Stored items

(* ===== verification/TreeLock.v ===== *)
(** The threads that share the statistics tree: [src/oidtree.cpp] with its
    [std::recursive_mutex].

    Each operation of [OIDTree] is a list of instructions, the calls to [lock] and
    [unlock] among them, run by any number of threads in any interleaving, one
    instruction or one iteration of a loop at a time. [replace_subtree] calls
    [remove_subtree], which takes the mutex again. The theorem is that the operations
    are atomic: OidTree.v and the files over it may treat each as one step. *)

From S2P Require Export OidTree.

(** ** Operations and their instructions *)

Section tree_lock.
Context `{NetSnmpOids}.

(** The public operations of [OIDTree]. *)
Inductive tree_op :=
| Op_get (requested_oid : OID)
| Op_get_next (requested_oid : OID)
| Op_set (key : OID) (value : Z)
| Op_remove (key : OID)
| Op_remove_subtree (root_oid : OID)
| Op_replace_subtree (root_oid : OID) (update : OIDMap).

(** What an operation gives its caller: [output_oid], for [get_next], and
    [output_result]; [None] when it returns false or nothing. *)
Definition op_result : Type := option (option OID * Z).

(** The operations as OidTree.v has them, in one step. *)
Definition apply_op (op : tree_op) (t : OIDMap) : OIDMap * op_result :=
  match op with
  | Op_get o => (t, pair None <$> tree_get o t)
  | Op_get_next o => (t, (fun ov => (Some ov.1, ov.2)) <$> tree_get_next o t)
  | Op_set k v => (tree_set k v t, None)
  | Op_remove k => (tree_remove k t, None)
  | Op_remove_subtree root => (remove_subtree root t, None)
  | Op_replace_subtree root u => (replace_subtree root u t, None)
  end.

(** [I_copy] takes the temporary copy of the map, [I_loop] is the loop over it. *)
Inductive instr :=
| I_lock
| I_unlock
| I_find (o : OID)
| I_upper_bound (o : OID)
| I_assign (k : OID) (v : Z)
| I_erase (k : OID)
| I_copy
| I_loop (root : OID)
| I_insert (u : OIDMap).

#[export] Instance instr_eq_dec : EqDecision instr.
Proof. solve_decision. Defined.

Definition remove_subtree_code (root : OID) : list instr := [I_lock; I_copy; I_loop root; I_unlock].

Definition op_code (op : tree_op) : list instr :=
  match op with
  | Op_get o => [I_lock; I_find o; I_unlock]
  | Op_get_next o => [I_lock; I_upper_bound o; I_unlock]
  | Op_set k v => [I_lock; I_assign k v; I_unlock]
  | Op_remove k => [I_lock; I_erase k; I_unlock]
  | Op_remove_subtree root => remove_subtree_code root
  | Op_replace_subtree root u => [I_lock] ++ remove_subtree_code root ++ [I_insert u; I_unlock]
  end.

(** The locals of an operation under way, and the instructions left. *)
Record frame := mkFrame {
  fr_op : tree_op;
  fr_code : list instr;
  fr_tmp : OIDMap;
  fr_result : op_result;
}.

(** A thread: the operation under way, those it will call, the results it had. *)
Record tree_thread := mkTreeThread {
  current : option frame;
  calls : list tree_op;
}.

> **Problem statement**: What you give back should be the lines from the one with "Record tree_thread := mkTreeThread" to the end of the data, copied exactly, both ends included.

> **Exercise answer**:
Record tree_thread := mkTreeThread {
  current : option frame;
  calls : list tree_op;
}.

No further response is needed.